Problem requirements ▸
Give back exactly the lines of the entries below from the line with "buffer of the" to the line with "it, or else", inclusive, and only those.

(Collected data entries)
◆ ◆ ◆ ◆ ◆ ◆ ◆

(* ===== verification/Prelude.v ===== *)
(** * RISC-MV: a verified model of the virtual machine and its kernel

    RISC-MV is a multi-core 64-bit virtual machine in C with plug-in devices, a
    guest kernel and the tools that build guest programs.  This library models
    the machine, its devices, the memory management of the kernel, the file
    formats and the linker as executable definitions translated from the sources,
    and proves the properties the rest of the system relies on.

    ** The parts and where they are modelled

    Foundations.
    - Prelude: 64-bit integers with their wrap-around, bit and little-endian
      lemmas, and the [Exec] monad: a C function that returns 0 or 1 and
      mutates its arguments is a function from the state to an optional result
      and the new state, so that what it changed before failing is kept.  The
      judgements [keeps], [never_fails], [clean] and [stays] are the proof rules.
    - Ring: the circular buffers of several devices and of the kernel.

    The machine.
    - Ram (src/ram.c): memory as a finite map of bytes with a size; aligned host
      accesses and byte loops, block copies, atomics, lock stripes.
    - Mmu (src/mmu.c): the three-level page-table walk.
    - Interrupt (src/interrupt.c): per-core controllers and the router.
    - Bus (src/bus.c): device windows, ROM and RAM.  A [World] holds what device
      callbacks share (RAM, router, device contexts); the class [DeviceLaws] is
      what the bus asks of a device, [DevInv] the devices' own invariant.
    - Timer (src/timer.c), IrqController (src/irq_controller.c), Uart
      (src/uart.c), SystemInfo (src/system_info.c): devices, each with its
      instance of [DeviceLaws].
    - Isa (include/isa.h), CpuCore, CpuExec, CpuVector, Cpu: the processor of
      src/cpu.c and src/cpu_vector.c with the clocks of src/vm_clock.c; one
      definition per handler, under its C name.  Floating point is that of the
      standard library's [SpecFloat]; NaN payloads are the parameter [HostNan].
    - CpuInv, CpuSafety, CpuStep: the invariant [machine_wf] and the interfaces
      ([BusClosed], [FetchClosed], [UserClosed], [PrivClosed], [StepClosed]) that
      say what each layer of the processor may do to a predicate; every handler
      is proved once against them, and each property instantiates them.
    - Vm (src/vm.c), VmDevices (src/core_control.c, src/system_control.c): cores
      and hardware threads, their activation, stop and reset, the rounds of the
      worker threads, warm reset and the run loop.  Vm runs whole rounds of the
      workers one after another, in any order ([worker_step]): a serial schedule,
      which no lock of the program enforces.  VmProof holds its invariant.
      VmRace is the control plane at the grain of single atomic accesses, where
      the steps of different workers interleave; it keeps of a CPU only whether
      it has halted and whether it has executed an instruction.

    Plug-in devices.
    - DeviceAbi (include/device_abi.h): what a module and the manager exchange.
    - Keyboard, Display, DisplayQueue, Counter (devices/keyboard,
      devices/display, devices/sample_counter, src/keyboard_input.c,
      src/display_queue.c, src/headless_display.c): the modules and the host
      side of their queues.
    - DeviceManager (src/device_manager.c): attaching and detaching modules,
      allocation of windows and interrupt lines, the hub registers.  A module is
      a parameter; [ModuleLaws] is what the manager relies on and Counter
      discharges it.  DeviceAlloc, DeviceAttach and DeviceHotplug hold the proofs.

    The kernel.
    - KernelMem: physical memory as the kernel sees it.  Pmm (kernel/pmm.c): the
      page allocator.  KernelMmu (kernel/mmu.c): page tables and bootstrap.
    - Heap, HeapProof (kernel/heap.c): the heap in its window of virtual
      addresses, over the two allocators above.
    - KernelList, KernelRuntime (kernel/runtime.c): intrusive lists over a shared
      memory of nodes, byte queues and bitmaps.

    The tools and the file formats.
    - Image: bytes, little-endian fields and string tables of a file image.
    - ObjectFormat (tools/object/object_format.c): the encoder, the decoder and
      the rules of object files.  ArchiveFormat (tools/object/archive_format.c,
      tools/archive/main.c): the same for archives, and the archiver.
    - BootFormat (src/boot_format.c): checksums, executable images and the boot
      information block.  BootProof holds the algebra of the checksum, BootValid
      and BootInfoValid what validation accepts.
    - Linker (tools/linker/main.c): from the bytes of the input files to those
      of the image, one definition per function.  LinkerSymbols, LinkerLayout,
      LinkerReloc and LinkerImage hold the proofs of its passes, LinkerProof
      and LinkerFiles compose them.

    ** What the theorems show

    - Ram: writes change exactly their bytes and read back at any alignment; the
      fast and the portable paths are indistinguishable; block copies terminate
      and copy; the two-stripe locking is ordered.
    - Mmu: the walk refines a declarative specification of page tables; it is
      uniform on pages, never maps a page half outside RAM, and its permissions
      form a lattice.
    - Interrupt: in every reachable state each core serves at most one line and no
      deliverable line waits for an idle core; raised lines are not lost; the
      compare-and-swap loop is linearizable.
    - Bus: decoding is exclusive, mapping and unmapping are inverse.
    - Timer, IrqController, Uart: batching of ticks is unobservable; refused
      register writes change nothing; bytes come out in the order they went in.
      Keyboard: the two queues refine an abstract stream of keys; a key is lost
      exactly when it finds the queue of the device full.
    - CpuPrecise, over CpuIsolation: a step in user mode keeps every privileged
      register or enters a handler, at the address its entry of the vector table
      holds, with the registers of the program and with the frame as its only
      write; an instruction that raises an exception has no effect on the
      registers.  CpuRun: the machine
      invariant over whole runs, failing steps, which interrupt is accepted and
      what that changes, and what ends the run loop, round by round, with its
      fuel.  CpuStack: handler entry and IRET, CALL and RET, PUSH
      and POP are inverse.  CpuArith, CpuFloat: what flags, comparisons, division,
      conversions and lanes mean.
    - VmRun: between rounds the count of active threads is that of the threads
      that are active, in every state a serial schedule reaches; scheduling is
      fair; commands and resets do what their registers say, and no instruction
      or register write changes a running thread of another slot.  VmRace: up to
      the threads in transit the count is right between the steps of concurrent
      commands too; a restart that overtakes the end of the previous
      run is lost ([restart_race]).
    - DeviceHotplug: attaching and detaching keep the slots, the interrupt lines
      and the bus consistent and are atomic.  DeviceAlloc: windows are found first
      fit whenever they exist.  Display, DisplayQueue: a valid mode shows the frame
      buffer of the guest, any other reports the error of its first failing
      condition; no frame is leaked or freed twice.
    - Pmm, KernelMmu, HeapProof: no page or block is handed out twice, the
      bootstrap tables map the kernel with the permissions of its sections, the
      heap finds a block whenever one exists and merges free neighbours.
    - ObjectFormat: decoding inverts encoding, and decoding an arbitrary file
      never reads outside it and yields only objects that satisfy the rules;
      ArchiveFormat: the same for archives, and the archiver keeps its inputs.
    - BootValid: an image is accepted exactly when its header, ranges and
      checksum are right, and a changed byte is detected.  BootInfoValid: an
      accepted boot information block lies inside memory.
    - Linker: the table of globals is exact or the link is refused
      ([collect_globals_exact]); exactly the members that are needed are taken
      from archives ([extract_archives_exact]); the sections follow each other
      from the base address on, each at the next page ([link_layout_correct]);
      every byte of the image is that of the last relocation whose field covers
      it, or else the byte of its section ([link_files_correct], from the bytes
      of the input files on), and the sections become the segments of the image
      ([link_image_correct]).

    ** Fuel

    Loops whose bound is not structural carry fuel: block copies take the number
    of bytes (a chunk is never empty), the vector accesses the segment width, the
    lowest-bit scan 64, the run loop its number of rounds, with a theorem that
    more fuel changes nothing once the run has ended.  The heap walks take one
    round per possible block of the window, which the invariant bounds, malloc
    its two passes; the selection of a thread takes the number of threads; the
    search for a window takes the number of windows already placed, which
    [allocate_bars_first_fit] shows to be enough; the flush of the UART takes
    the number of queued bytes.  The chain from a symbol to its address takes
    three steps, one more than any chain has ([symbol_address_resolve]); the
    rounds over archives one more than the members that are left to take.

    ** Not modelled

    Spinning on locks (each locked region is one atomic step), memory fences,
    messages on stderr, host windows, host threads and dynamic libraries.  The
    host's allocator succeeds, or what it returns is an argument.  The scheduler,
    processes and file systems of the kernel, the block device, the assembler
    and compiler, the options and the map file of the linker. *)
From stdpp Require Import base list numbers gmap option.
From Stdlib Require Import ZArith Lia Bool.
(** * Properties *)

Definition poke (a v : Z) (r : RAM) : RAM := store_bytes r a (int_to_bytes 8 v).

(** 32 KiB of RAM with a page table at 0x1000: virtual page 4 is a user
    read-write page, virtual page 5 a supervisor read-execute page. *)
Definition demo_tables : RAM :=
  poke 0x1000 0x2001 (poke 0x2000 0x3001
    (poke 0x3020 0x4017 (poke 0x3028 0x500B (mkRAM ∅ 0x8000)))).

Lemma poke_wf a v r : ram_wf r -> ram_wf (poke a v r).
Proof. intros Hr. apply store_bytes_wf; [done|]. apply int_to_bytes_u8. Qed.

Lemma empty_ram_wf n : is_u64 n -> ram_wf (mkRAM ∅ n).
Proof. intros Hn. split; [done|]. by intros ? ? ?. Qed.

Lemma demo_tables_wf : ram_wf demo_tables.
Proof. unfold demo_tables. repeat apply poke_wf. apply empty_ram_wf. by vm_compute. Qed.

(** C4: the table walk implements its specification: it returns physical
    address [pa] exactly when the virtual address is below 2^39, the root is a
    page inside RAM, following valid non-leaf entries reaches a well-formed
    leaf that grants the access in the given mode, the leaf's block is aligned
    and does not straddle the end of RAM, and [pa] is that block's base plus
    the offset of the address within the block. *)
Theorem mmu_translate_refines r root user va access pa :
  ram_wf r ->
  mmu_translate r root user va access = inl pa <-> translates r root user va access pa.
Proof. apply mmu_translate_iff. Qed.

Lemma mmu_translate_refines_witness :
  translates demo_tables 0x1000 true 0x4123 MMU_ACCESS_WRITE 0x4123 /\
  ~ translates demo_tables 0x1000 true 0x5123 MMU_ACCESS_EXECUTE 0x5123.
Proof.
  split.
  - apply (mmu_translate_refines demo_tables 0x1000 true 0x4123 MMU_ACCESS_WRITE 0x4123
             demo_tables_wf). by vm_compute.
  - intros H. apply (mmu_translate_refines demo_tables 0x1000 true 0x5123
      MMU_ACCESS_EXECUTE 0x5123 demo_tables_wf) in H. by vm_compute in H.
Defined.

(** Translation is uniform on a 4 KiB page: two addresses of one virtual
    page either both fail, with the same code, or map to addresses the same
    distance apart; so translating the first byte of an access translates all
    bytes of it that lie in that page. *)
Theorem mmu_translate_page_uniform r root user va va' access :
  ram_wf r -> va / MMU_PAGE_SIZE = va' / MMU_PAGE_SIZE ->
  mmu_translate r root user va' access =
  match mmu_translate r root user va access with
  | inl pa => inl (pa + (va' - va))
  | inr e => inr e
  end.
Proof. apply translate_same_page. Qed.

Lemma mmu_translate_page_uniform_witness :
  mmu_translate demo_tables 0x1000 true 0x4FFF MMU_ACCESS_READ = inl 0x4FFF.
Proof.
  rewrite (mmu_translate_page_uniform demo_tables 0x1000 true 0x4001 0x4FFF MMU_ACCESS_READ
             demo_tables_wf eq_refl).
  by vm_compute.
Defined.
(** What [write_sections] leaves behind. *)
Fixpoint sections_at (data : RAM) (l : list CvmObjectSection) (i string_offset string_cursor file_cursor : Z) : Prop :=
  match l with
  | [] => True
  | s :: l =>
      let entry := OBJECT_HEADER_SIZE + i * OBJECT_SECTION_SIZE in
      (holds_at data (entry + 0x00) (int_to_bytes 4 (string_cursor - string_offset)) /\
       holds_at data (entry + 0x04) (int_to_bytes 4 (section_flags s)) /\
       holds_at data (entry + 0x08) (int_to_bytes 8 (section_alignment s)) /\
       holds_at data (entry + 0x10) (int_to_bytes 8 file_cursor) /\
       holds_at data (entry + 0x18) (int_to_bytes 8 (file_size s)) /\
       holds_at data (entry + 0x20) (int_to_bytes 8 (section_memory_size s)) /\
       holds_at data string_cursor (section_name s ++ [0]) /\
       holds_at data file_cursor (section_data s)) /\
      sections_at data l (i + 1) string_offset (string_cursor + string_length (section_name s))
        (file_cursor + file_size s)
  end.

Fixpoint symbols_at (data : RAM) (l : list CvmObjectSymbol) (table i string_offset string_cursor : Z) : Prop :=
  match l with
  | [] => True
  | s :: l =>
      let entry := table + i * OBJECT_SYMBOL_SIZE in
      (holds_at data (entry + 0x00) (int_to_bytes 4 (string_cursor - string_offset)) /\
       holds_at data (entry + 0x04) (int_to_bytes 2 (symbol_section_index s)) /\
       holds_at data (entry + 0x06) (int_to_bytes 2 (symbol_flags s)) /\
       holds_at data (entry + 0x08) (int_to_bytes 8 (symbol_value s)) /\
       holds_at data (entry + 0x10) (int_to_bytes 8 (symbol_size s)) /\
       holds_at data string_cursor (symbol_name s ++ [0])) /\
      symbols_at data l table (i + 1) string_offset (string_cursor + string_length (symbol_name s))
  end.

Fixpoint relocations_at (data : RAM) (l : list CvmObjectRelocation) (table i : Z) : Prop :=
  match l with
  | [] => True
  | r :: l =>
      let entry := table + i * OBJECT_RELOCATION_SIZE in
      (holds_at data (entry + 0x00) (int_to_bytes 2 (relocation_section_index r)) /\
       holds_at data (entry + 0x02) (int_to_bytes 2 (relocation_type r)) /\
       holds_at data (entry + 0x04) (int_to_bytes 4 (relocation_symbol_index r)) /\
       holds_at data (entry + 0x08) (int_to_bytes 8 (relocation_offset r)) /\
       holds_at data (entry + 0x10) (int_to_bytes 8 (relocation_addend r))) /\
      relocations_at data l table (i + 1)
  end.
Lemma write_archive_header_spec a mb so ss size data :
  let data' := write_archive_header a mb so ss size data in
  archive_header_at data' a (ARCHIVE_HEADER_SIZE + mb) so ss size /\
  changes_within [(0, ARCHIVE_HEADER_SIZE)] data data'.
Proof.
  unfold write_archive_header, archive_header_at. stores.
  assert (Z.of_nat (length CVM_ARCHIVE_MAGIC) = 8) as Hm by done. split.
  - split_and!; repeat (first [apply holds_store_same
      | apply holds_store_other; [|rewrite ?Hm, ?length_int_to_bytes; lia]]).
  - unfold ARCHIVE_HEADER_SIZE at 3.
    do 8 (etrans; [|eapply (changes_store _ _ _ _ 0 64);
      [apply int_to_bytes_u8|by left|lia|rewrite length_int_to_bytes; lia]]).
    eapply (changes_store _ _ _ _ 0 64); [|by left|lia|rewrite Hm; lia].
    repeat constructor; unfold is_u8; lia.
Qed.

Lemma archive_header_frame R data data' a it so ss size :
  archive_header_at data a it so ss size -> changes_within R data data' ->
  (forall r, r ∈ R -> ARCHIVE_HEADER_SIZE <= r.1) -> archive_header_at data' a it so ss size.
Proof.
  intros H Hch HR. unfold archive_header_at, ARCHIVE_HEADER_SIZE in *. destruct_and! H.
  assert (Z.of_nat (length CVM_ARCHIVE_MAGIC) = 8) as Hm by done.
  split_and!; (eapply holds_frame; [eassumption|exact Hch|]; intros r Hr; specialize (HR r Hr);
    rewrite ?Hm, ?length_int_to_bytes; lia).
Qed.

(** ** The layout of an image *)

Definition index_table (a : CvmArchive) : Z := ARCHIVE_HEADER_SIZE + member_count a * ARCHIVE_MEMBER_SIZE.
Definition archive_strings (a : CvmArchive) : Z := index_table a + archive_symbol_count a * ARCHIVE_SYMBOL_SIZE.
Definition archive_strings_size (a : CvmArchive) : Z := member_strings (members a) + index_strings (archive_symbols a).
Definition member_area (a : CvmArchive) : Z := align8 (archive_strings a + archive_strings_size a).
Definition archive_size (a : CvmArchive) : Z := members_end (member_area a) (members a).

Record archive_image (a : CvmArchive) (data : RAM) : Prop := {
  ai_size : ram_size data = archive_size a;
  ai_header : archive_header_at data a (index_table a) (archive_strings a) (archive_strings_size a) (archive_size a);
  ai_members : members_at data (members a) 0 (archive_strings a) (archive_strings a) (member_area a);
  ai_index : index_at data (archive_symbols a) (index_table a) 0 (archive_strings a)
               (archive_strings a + member_strings (members a));
}.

◆ ◆ ◆ ◆ ◆ ◆ ◆

The completed task ▸
      buffer of the guest, any other reports the error of its first failing
      condition; no frame is leaked or freed twice.
    - Pmm, KernelMmu, HeapProof: no page or block is handed out twice, the
      bootstrap tables map the kernel with the permissions of its sections, the
      heap finds a block whenever one exists and merges free neighbours.
    - ObjectFormat: decoding inverts encoding, and decoding an arbitrary file
      never reads outside it and yields only objects that satisfy the rules;
      ArchiveFormat: the same for archives, and the archiver keeps its inputs.
    - BootValid: an image is accepted exactly when its header, ranges and
      checksum are right, and a changed byte is detected.  BootInfoValid: an
      accepted boot information block lies inside memory.
    - Linker: the table of globals is exact or the link is refused
      ([collect_globals_exact]); exactly the members that are needed are taken
      from archives ([extract_archives_exact]); the sections follow each other
      from the base address on, each at the next page ([link_layout_correct]);
      every byte of the image is that of the last relocation whose field covers
      it, or else the byte of its section ([link_files_correct], from the bytes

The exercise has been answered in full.